Russia’s legendary Maly Drama Theatre turn in a darkly compassionate take on the Chekhov classic

We’re not exactly lacking in homegrown productions of ‘Three Sisters’ this year, with major revivals from the Almeida and the National Theatre. Still, there’s always room for one more when it actually comes from Russia, as the venerable Maly Drama Theatre of St Petersburg makes one of its periodic incursions into the West End.

Chekhov’s great play centres on the titular trio of siblings, wilting in rural exile, dreaming of a return to the glamorous Moscow of their youths. 

It has always had more than a trace of the existential: really, are the sisters any more likely to make it to Moscow than Godot is to turn up?
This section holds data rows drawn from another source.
Lemma parse_row_keeps_invariant (host : Host) (s s' : scan) (r : row) :
  parse_row host s r = Ok s' ->
  scan_invariant s -> Forall well_formed_record (data_records s) ->
  scan_invariant s' /\ Forall well_formed_record (data_records s').
Proof.
  intros Hp [Hst Hhd] Hwf.
  destruct (parse_row_step _ _ _ Hp)
    as [->|[[s0 [_ [_ [Ht ->]]]]|[[_ [_ ->]]|
        [st [h [d [ct [term [recs [Est [Eh [_ [_ [Eterm [Eok [Ee ->]]]]]]]]]]]]]]]].
  - split; [split|]; assumption.
  - split; [split|]; cbn [current_state header_row data_records]; auto.
    intros st E. injection E as <-.
    split; [apply truthy_nonempty; exact Ht|apply strip_idempotent].
  - split; [split|]; cbn [current_state header_row data_records]; auto.
    intros h E. injection E as <-. cbn [date_col terminal_col fuel_cols].
    repeat split; [apply fuel_cols_of_row_NoDup|apply fuel_cols_of_row_trimmed].
  - split; [split|]; cbn [current_state header_row data_records]; auto.
    destruct (emit_fuels_records _ _ _ _ _ _ _ Ee) as [new [-> F]].
    apply Forall_app. split; [exact Hwf|].
    destruct (Hst st Est) as [Hst1 Hst2].
    destruct (Hhd h Eh) as (_ & _ & _ & Hfuels).
    destruct (terminal_well_formed _ _ Eterm Eok) as (Ht1 & Ht2 & Ht3).
    apply Forall_forall. intros rec Hrec.
    destruct (Forall2_In_r F _ Hrec) as [fc [Hfc Hof]].
    apply filter_In in Hfc. destruct Hfc as [Hfc _].
    rewrite Forall_forall in Hfuels. destruct (Hfuels fc Hfc) as [Hname _].
    unfold well_formed_record.
    destruct Hof as (-> & _ & -> & -> & _).
    repeat (split; [assumption|]). assumption.
Qed.

Lemma parse_rows_keep_invariant (host : Host) (rows : list row) :
  forall s s',
    parse_rows host s rows = Ok s' ->
    scan_invariant s -> Forall well_formed_record (data_records s) ->
    scan_invariant s' /\ Forall well_formed_record (data_records s').
Proof.
  induction rows as [|r rest IH]; simpl; intros s s' E Hinv Hwf.
  - injection E as <-. auto.
  - destruct (parse_row host s r) as [s1|e] eqn:E1; [|discriminate].
    cbn [bind] in E.
    destruct (@parse_row_keeps_invariant host s s1 r E1 Hinv Hwf)
      as [Hinv1 Hwf1].
    apply (IH _ _ E Hinv1 Hwf1).
Qed.

(** X7.  Whatever the sheet, every record the parser returns has a state
    that is a non-empty trimmed string, a terminal that is a non-empty
    trimmed string other than "nan", and a fuel type that is a trimmed
    header cell. *)
Theorem parsed_records_are_well_formed :
  forall (host : Host) (df_raw : list row) (recs : list PriceRecord),
    parse_bp_pricing host df_raw = Ok recs ->
    Forall well_formed_record recs.
Proof.
  intros host df_raw recs E. unfold parse_bp_pricing in E.
  destruct (parse_rows host scan0 df_raw) as [s|e] eqn:Es; [|discriminate].
  cbn [bind] in E. injection E as <-.
  apply (@parse_rows_keep_invariant host df_raw scan0 s Es).
  - split; intros x Hx; discriminate.
  - constructor.
Qed.

Lemma parsed_records_are_well_formed_witness :
  Forall well_formed_record
         [ eagle_farm "Unleaded 91" 189.9 (now example_host 0);
           eagle_farm "Diesel" 195.5 (now example_host 1) ].
Proof.
  apply (@parsed_records_are_well_formed example_host scenario_sheet).
  reflexivity.
Defined.

(** ** The parser: records need a state and a header *)

Lemma parse_row_without_state (host : Host) (s s1 : scan) (r : row) :
  names_a_state r = false ->
  parse_row host s r = Ok s1 ->
  current_state s = None ->
  current_state s1 = None /\ data_records s1 = data_records s.
Proof.
  intros Hno E1 Hs.
  destruct (parse_row_step _ _ _ E1)
    as [->|[[s0 [_ [Hn _]]]|[[_ [_ ->]]|[st [h [d [ct [term [recs [Est _]]]]]]]]]].
  - auto.
  - congruence.
  - auto.
  - congruence.
Qed.

Lemma parse_row_without_header (host : Host) (s s1 : scan) (r : row) :
  has_terminal_literal r = false ->
  parse_row host s r = Ok s1 ->
  header_row s = None ->
  header_row s1 = None /\ data_records s1 = data_records s.
Proof.
  intros Hno E1 Hs.
  destruct (parse_row_step _ _ _ E1)
    as [->|[[s0 [_ [_ [_ ->]]]]|[[_ [Hl _]]|[st [h [d [ct [term [recs [_ [Eh _]]]]]]]]]]].
  - auto.
  - auto.
  - congruence.
  - congruence.
Qed.

(** A row of three cells or more is read without error when no state or no
    header is active: the price cells are not looked at. *)
Lemma parse_row_out_of_context (host : Host) (s : scan) (r : row) :
  3 <= List.length r ->
  current_state s = None \/ header_row s = None ->
  exists s', parse_row host s r = Ok s'.
Proof.
  intros Hlen Hctx.
  destruct r as [|c0 [|c1 [|c2 rest]]]; simpl in Hlen; try lia.
  unfold parse_row, getitem. cbn [nth_error bind].
  destruct (isna c0); [eauto|].
  destruct (is_section_header (c0 :: c1 :: c2 :: rest) c0).
  { destruct c0; eauto. destruct (PyStr.mem s0 banner_lines); eauto. }
  destruct (is_terminal_header c2); [eauto|].
  assert (E : data_context s c0 = None).
  { unfold data_context. destruct Hctx as [->| ->]; [reflexivity|].
    destruct (current_state s); reflexivity. }
  rewrite E. eauto.
Qed.

Lemma parse_rows_without_state (host : Host) (rows : list row) :
  Forall (fun r => 3 <= List.length r) rows ->
  (forall r, In r rows -> names_a_state r = false) ->
  forall s,
    current_state s = None ->
    exists s', parse_rows host s rows = Ok s'
               /\ data_records s' = data_records s.
Proof.
  intros Hlen. induction rows as [|r rest IH]; simpl; intros Hno s Hs.
  - eauto.
  - apply Forall_cons_iff in Hlen. destruct Hlen as [Hr Hrest].
    destruct (@parse_row_out_of_context host s r Hr (or_introl Hs)) as [s1 E1].
    rewrite E1. cbn [bind].
    destruct (@parse_row_without_state host s s1 r
                (Hno r (or_introl eq_refl)) E1 Hs) as [Hs1 R1].
    destruct (IH Hrest (fun r' H => Hno r' (or_intror H)) s1 Hs1)
      as [s' [E' R']].
    exists s'. split; congruence.
Qed.

Lemma parse_rows_without_header (host : Host) (rows : list row) :
  Forall (fun r => 3 <= List.length r) rows ->
  (forall r, In r rows -> has_terminal_literal r = false) ->
  forall s,
    header_row s = None ->
    exists s', parse_rows host s rows = Ok s'
               /\ data_records s' = data_records s.
Proof.
  intros Hlen. induction rows as [|r rest IH]; simpl; intros Hno s Hs.
  - eauto.
  - apply Forall_cons_iff in Hlen. destruct Hlen as [Hr Hrest].
    destruct (@parse_row_out_of_context host s r Hr (or_intror Hs)) as [s1 E1].
    rewrite E1. cbn [bind].
    destruct (@parse_row_without_header host s s1 r
                (Hno r (or_introl eq_refl)) E1 Hs) as [Hs1 R1].
    destruct (IH Hrest (fun r' H => Hno r' (or_intror H)) s1 Hs1)
      as [s' [E' R']].
    exists s'. split; congruence.
Qed.

(** X8.  A sheet of three columns or more in which no row names a state (a
    section header that is not a banner line), or in which no row carries
    the literal "Terminal" in its third cell, is parsed without error and
    yields no record, whatever its other rows hold: data rows count only
    under an active state and an active header, and their price cells are
    not read otherwise. *)
Theorem no_state_or_no_header_no_record :
  forall (host : Host) (df_raw : list row),
    Forall (fun r => 3 <= List.length r) df_raw ->
    (forall r, In r df_raw -> names_a_state r = false)
    \/ (forall r, In r df_raw -> has_terminal_literal r = false) ->
    parse_bp_pricing host df_raw = Ok [].
Proof.
  intros host df_raw Hlen Hno. unfold parse_bp_pricing.
  destruct Hno as [Hno|Hno].
  - destruct (@parse_rows_without_state host df_raw Hlen Hno scan0 eq_refl)
      as [s [E R]].
    rewrite E. cbn [bind]. rewrite R. reflexivity.
  - destruct (@parse_rows_without_header host df_raw Hlen Hno scan0 eq_refl)
      as [s [E R]].
    rewrite E. cbn [bind]. rewrite R. reflexivity.
Qed.

(** ** The parser: frames of fewer than three columns *)

Lemma quiet_row_is_read (host : Host) (s : scan) (r : row) :
  quiet_row r = true ->
  exists s', parse_row host s r = Ok s' /\ data_records s' = data_records s.
Proof.
  unfold quiet_row, parse_row, getitem.
  destruct (nth_error r 0) as [c0|]; [|discriminate]. cbn [bind].
  destruct (isna c0); [eexists; split; reflexivity|]. cbn [orb]. intros ->.
  destruct c0; try (eexists; split; reflexivity).
  destruct (PyStr.mem s0 banner_lines); eexists; split; reflexivity.
Qed.

Lemma narrow_row_raises (host : Host) (s : scan) (r : row) :
  quiet_row r = false -> List.length r < 3 ->
  parse_row host s r
  = Raise (KeyError (match r with [] => 0 | _ => 2 end)).
Proof.
  intros Hq Hlen.
  destruct r as [|c0 [|c1 [|c2 rest]]]; simpl in Hlen; try lia;
    [reflexivity| |];
    unfold quiet_row in Hq; cbn [nth_error] in Hq;
    apply orb_false_iff in Hq; destruct Hq as [Hna Hsec];
    unfold parse_row, getitem; cbn [nth_error bind];
    rewrite Hna, Hsec; reflexivity.
Qed.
But usually the sheer vibrancy of Chekhov’s characters stops productions getting overly Becketian.

But the Maly’s legendary director Lev Dodin does a pretty remarkable job of marrying the existential and the humane. 

Perhaps the most striking element of the show is Alexander Borovsky’s set. It's simple: the wooden facade of the sisters’ house. But it moves. It begins the show at the back of the stage with youngest sister Irina’s light-filled name-day party tinkling away merrily inside it. As the play moves on, it advances implacably, squeezing the sisters into a smaller and smaller strip of stage as their circles diminish. Instead of making us feel closer to the house, it somehow becomes remoter as it advances: the lights go out; the windows frame individuals who freeze in tableaux, isolated in gaping portals that look like dead-eye sockets.

The sisters’ world feels harsh, austere and tired. Monochromatic outfits prevail, and when a new garrison sweeps into town, the soldiers look like exhausted old men. Their leader Alexander (Igor Chernevich), normally dashing, is affable but exhausted, and his musings about the world of the future feel tinged by nihilism, not wonder.

Those three sisters then: Irina Tychinina’s Olga is austere and increasingly isolated – by the end she’s a shellshocked husk; Ksenia Rappoport’s Masha is kinder and more careworn than we usually see her; only Ekaterina Tarasova's Irina still has a girlish mischief, and even that’s partially concealed by a frosty facade. As tends to be the way with the great European ensembles, the acting is almost preposterously rich and nuanced.

It’s a very brisk version, and there’s stuff you might miss if you didn’t already know the play (like, er, the bit where the entire town catches fire). It feels like Dodin’s lens is spread a bit too wide, and that most of the characters could have done with a few more minutes. Nonetheless, it’s a beautiful production, compassionate and despairing.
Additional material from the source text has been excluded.